Apart from the ageing of some installations, there was one other thing I thought was different.
On Saturday, we had to be in town by 2.30 to see something. We went down to the river to ride a river bus in but the pier was closed so we got a bus to Sloane Square to hit the tube but the station was closed. So then we got a bus to Victoria. The bus could only go to the bus station because of the large demonstration in Central London. The guys were getting a bit twitchy, it was a walk to Victoria tube and time was fast ticking away.
“Don’t worry,” I reassured them, “so long as the District and Circle Lines are not completely closed, we’ll be absolutely fine.”
The District and Circle Lines were completely closed.
We diverted up to Green Park and changed for Leicester Square and we got there. We shaved it tight but we got there fine.

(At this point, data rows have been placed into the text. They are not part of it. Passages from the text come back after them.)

(** * Argeon: the instance installer

    A shallow embedding of the installation pipeline of the Argeon
    launcher front end:

    - [frontend/src/windows/main/ts/utils.ts]            ([pathExists], [curlGet], icon fetches),
    - [frontend/src/windows/main/ts/instances/create.ts]   (module [Create]),
    - [frontend/src/windows/main/ts/instances/instance.ts] (module [Instance]),
    - the instance card component, of which [checkCanPlay] is modelled
      (module [Card]).

    The program is asynchronous but strictly sequential (every effect is
    awaited), so it is modelled in a state-and-exception monad over an
    explicit [World]; every call that reaches outside of the program
    (file system, shell command, event channel, toast, timer) is recorded
    in the trace a computation emits.  Console output is not modelled. *)

From Stdlib Require Import ZArith String Ascii Floats.
From stdpp Require Import gmap strings list fin_maps pretty.

Local Open Scope Z_scope.

(** ** JavaScript values used by the program *)

Module JS.

(** [String.prototype.startsWith]. *)
Definition startsWith (s pre : string) : bool := String.prefix pre s.

(** [String.prototype.toLowerCase], on the ASCII range. *)
Definition lower_ascii (c : ascii) : ascii :=
  let n := nat_of_ascii c in
  if ((65 <=? n)%nat && (n <=? 90)%nat)%bool then ascii_of_nat (n + 32) else c.

Fixpoint toLowerCase (s : string) : string :=
  match s with
  | EmptyString => EmptyString
  | String c s' => String (lower_ascii c) (toLowerCase s')
  end.

(** The character class [[a-z0-9]]. *)
Definition is_lower_alnum (c : ascii) : bool :=
  let n := nat_of_ascii c in
  (((97 <=? n)%nat && (n <=? 122)%nat) || ((48 <=? n)%nat && (n <=? 57)%nat))%bool.

(** [s.replace(/[^a-z0-9]/g, '_')]. *)
Fixpoint replace_non_alnum (s : string) : string :=
  match s with
  | EmptyString => EmptyString
  | String c s' =>
      String (if is_lower_alnum c then c else "_"%char) (replace_non_alnum s')
  end.

(** A text between double quotes, as the command lines have it. *)
Definition dquote : string := String (ascii_of_nat 34) EmptyString.
Definition quoted (s : string) : string := dquote +:+ s +:+ dquote.

(** [Array.prototype.join]. *)
Fixpoint join_with (sep : string) (l : list string) : string :=
  match l with
  | [] => ""
  | [x] => x
  | x :: rest => x +:+ sep +:+ join_with sep rest
  end.

(** JSON values; an object is a finite map from keys to values. *)
#[warnings="-register-all"]
Inductive JValue :=
| JNull
| JBool (b : bool)
| JNum (z : Z)
| JStr (s : string)
| JArr (l : list JValue)
| JObj (m : gmap string JValue).

(** A JavaScript string that is written to or read from a file or a
    pipe: literal text, the text [JSON.stringify] produced for a value,
    or two texts one after the other.  The characters of the second kind
    are those the [JSON.stringify] of the platform gives (see [render]
    below); the indentation create.ts asks for when it writes
    [instance.json], a file the program never reads, is not modelled. *)
Inductive Text :=
| Raw (s : string)
| Stringified (j : JValue)
| Append (a b : Text).

(** The length of a text.  For a stringified value only a lower bound is
    modelled (a JSON text is never empty), which is all the program can
    observe: sizes are only ever compared with zero. *)
Fixpoint text_length (t : Text) : Z :=
  match t with
  | Raw s => Z.of_nat (String.length s)
  | Stringified _ => 1
  | Append a b => text_length a + text_length b
  end.

(** An exception value: Neutralino errors carry a [code], a plain
    [Error] does not. *)
Record Exn := { code : option string; message : string }.

Definition Error (msg : string) : Exn := {| code := None; message := msg |}.
Definition NeuError (c : string) (msg : string) : Exn :=
  {| code := Some c; message := msg |}.
Definition SyntaxError : Exn := Error "Unexpected token in JSON".
Definition TypeError (msg : string) : Exn := Error msg.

Sure, there were closures and cancellations and diversions but that’s not the difference I noted, that’s always been a thing.

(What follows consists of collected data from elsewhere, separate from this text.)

(** * Room lifecycle and broadcast engine of lan-text-web-chat

    A shallow embedding of [server/rooms.py] (classes [Room] and
    [RoomManager]) together with the constants of [server/constants.py]
    and the manager instantiation of [server/app.py].

    Modelling choices.
    - A [WebSocket] is an opaque handle compared by identity: a number.
    - A [Room] is a heap object; the manager's [rooms] dictionary holds
      references, so that "the same Room object" is a statement about
      references and so that a reference taken by a caller stays valid
      after the room identifier was removed from [rooms].
    - [Room.connections] is an insertion-ordered Python dict: an
      association list whose keys are unique ([Dict.wf]).
    - [rooms] and [deletion_timers] are dicts whose iteration order is
      never observed ([list_rooms] sorts): finite maps.  [lobby_clients]
      is a Python set: a finite set.
    - The network, the clock, the JSON encoder [jd] and the constant
      [ROOM_DELETION_DELAY] live outside [rooms.py]; they are section
      variables.  A send either returns or raises; the outcome is decided
      by the environment state [World].
    - The functions named after the methods run every coroutine from
      beginning to end, and the sends of one [asyncio.gather] in the
      order of the list.  The second part of the embedding cuts the same
      coroutines at their suspension points ([begin_...], [resume_task])
      and lets the event loop interleave them, their send tasks and the
      timer callbacks in any order ([sys_step], [interleaved]);
      [start_op_to_completion] relates the two.
    - Every attempted send and close is appended to [trace]; callbacks
      handed to [call_later] wait in [loop] until they are fired. *)

From stdpp Require Import gmap strings list fin_maps sorting pretty.

(** ** Python dicts with insertion order *)

Module Dict.
Section Dict.
Context {K V : Type} `{EqDecision K}.

Definition keys (d : list (K * V)) : list K := d.*1.
Definition values (d : list (K * V)) : list V := d.*2.

(** [d[k] = v]: an existing key keeps its position. *)
Fixpoint set (k : K) (v : V) (d : list (K * V)) : list (K * V) :=
  match d with
  | [] => [(k, v)]
  | (k', v') :: d' =>
      if decide (k' = k) then (k, v) :: d' else (k', v') :: set k v d'
  end.

(** [d.pop(k, None)], the popped value dropped. *)
Definition pop (k : K) (d : list (K * V)) : list (K * V) :=
  filter (λ kv, kv.1 ≠ k) d.

(** The keys of a dict are pairwise distinct. *)
Definition wf (d : list (K * V)) : Prop := NoDup (keys d).

End Dict.
End Dict.

(** ** Data model *)

Definition WebSocket := positive.
Definition RoomRef := positive.
Definition Handle := nat.

(** [server/constants.py] *)
Definition LOBBY_ID : string := "lobby".
Definition CLOSE_POLICY : Z := 1008.
Definition CLOSE_TOO_LARGE : Z := 1009.
Definition ERROR_CODES : gset string :=
  {[ "bad_room"; "room_exists"; "reserved"; "msg_too_large"; "bad_username" ]}.

(** class Room *)
Record Room := mkRoom {
  connections : list (WebSocket * string)
}.

(** [Room()] *)
Definition Room_init : Room := mkRoom [].

(** The three message shapes handed to [jd]. *)
Inductive Payload :=
  | PUsers (lst : list string)
  | PStatus (text : string) (ts : Z)
  | PRooms (lst : list string).

(** What the network saw: one entry per [ws.send_text] (with its
    outcome) and per [ws.close]. *)
Inductive Event :=
  | EvSend (ws : WebSocket) (message : string) (ok : bool)
  | EvClose (ws : WebSocket).

(** One entry of [asyncio.gather(..., return_exceptions=True)]. *)
Inductive GatherResult :=
  | GValue (b : bool)
  | GException.

(** [res is False or isinstance(res, Exception)] *)
Definition is_stale (res : GatherResult) : bool :=
  match res with
  | GValue false => true
  | GValue true => false
  | GException => true
  end.

(** The send attempts recorded in a run of events, in order. *)
Fixpoint attempts (evs : list Event) : list (WebSocket * bool) :=
  match evs with
  | [] => []
  | EvSend ws _ ok :: evs' => (ws, ok) :: attempts evs'
  | EvClose _ :: evs' => attempts evs'
  end.

(** The connections whose attempt failed. *)
Definition failed (evs : list Event) : list WebSocket :=
  (filter (λ a, a.2 = false) (attempts evs)).*1.

(** The connections whose attempt succeeded. *)
Definition delivered (evs : list Event) : list WebSocket :=
  (filter (λ a, a.2 = true) (attempts evs)).*1.

(** The connections on which [close] was called, in order. *)
Fixpoint closes (evs : list Event) : list WebSocket :=
  match evs with
  | [] => []
  | EvSend _ _ _ :: evs' => closes evs'
  | EvClose ws :: evs' => ws :: closes evs'
  end.

(** Every send in [evs] carries [message]. *)
Definition all_carry (message : string) (evs : list Event) : Prop :=
  Forall (λ e, match e with
               | EvSend _ m _ => m = message
               | EvClose _ => True
               end) evs.

(** What a subscript [d[k]] evaluates to. *)
Inductive Result (A : Type) :=
  | Ok (a : A)
  | KeyError (key : string).
Arguments Ok {A} a.
Arguments KeyError {A} key.

Definition getitem (d : gmap string RoomRef) (k : string) : Result RoomRef :=
  match d !! k with
  | Some r => Ok r
  | None => KeyError k
  end.

(** ** A concrete environment

    Used to run the model on examples: the connections listed in the
    environment are closed behind the scenes, so that a send to one of
    them raises; every other send returns. *)

Module Sample.

Definition World := list WebSocket.

Definition send_text (ws : WebSocket) (message : string) (w : World)
  : bool * World :=
  (bool_decide (ws ∉ w), w).

Definition close (ws : WebSocket) (w : World) : World := w.

Definition utc_ts (w : World) : Z := 1700000000.

Definition join_strings (l : list string) : string :=
  foldr (λ x acc, x +:+ ";" +:+ acc) "" l.

Definition jd (p : Payload) : string :=
  match p with
  | PUsers lst => "users:" +:+ join_strings lst
  | PStatus text ts => "status:" +:+ text
  | PRooms lst => "rooms:" +:+ join_strings lst
  end.

Definition ROOM_DELETION_DELAY : nat := 5.

End Sample.

(** ** Static files with a cache header ([server/app.py])

    [CachedStaticFiles] wraps the response of Starlette's [StaticFiles].
    Of that response the wrapper reads the status code and touches the
    headers; the headers are kept in Starlette's raw form: a list of
    name and value, the names in lower case. *)

Module CachedStaticFiles.

Record Response := mkResponse {
  status_code : Z;
  headers : list (string * string)
}.

Definition ascii_lower (c : Ascii.ascii) : Ascii.ascii :=
  let n := Ascii.N_of_ascii c in
  if (65 <=? n)%N && (n <=? 90)%N then Ascii.ascii_of_N (n + 32) else c.

(** [key.lower()] on a header name. *)
Fixpoint lower (s : string) : string :=
  match s with
  | EmptyString => EmptyString
  | String c s' => String (ascii_lower c) (lower s')
  end.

Here’s the difference. In Green Park, changing lines, we became part of the tightest most immovable throng of humanity I have ever seen. People had been diverted from everywhere, buses were not going through. We were stuffed into the tube corridors like so much toothpaste, shuffling forward in a subdued, head down, fashion. In truth, it was a bit scary. There seemed to be twice or three times as many people as there ever should have been and one couldn’t help but wonder, what if someone had to get out, what if someone fell over and got sick, what if… no, let’s not do that.
When I came back to Ireland, my friend told me that it had always been that way, that I had simply forgotten the crowds of people under the ground. Maybe he’s right. Maybe I had lost the knack of the big city after all. I don’t think so, though. I think there was simply too many people in the tiled circular tunnels that Saturday and I didn’t like it all that much.
But enough about that.
All in all, London was the same old London I have loved for such a long time. The book tables on the South Bank were still there and seemed to contain the same books, the Gap still has to be minded, and the people who pay to be entertained attend with a commitment and a focus which reflects the huge amount of money they have paid to be there.
Most of all, from my visit, was a sense of being back at the centre. Deep in the hub. The sense that one was rubbing shoulders with people at the top of their game because this was the place for them to be. I’m proud that I once used to be one of them. I’m not any more but maybe now, having broken my duck, I may get to come back a little more often and pretend for a while that I could somehow belong again.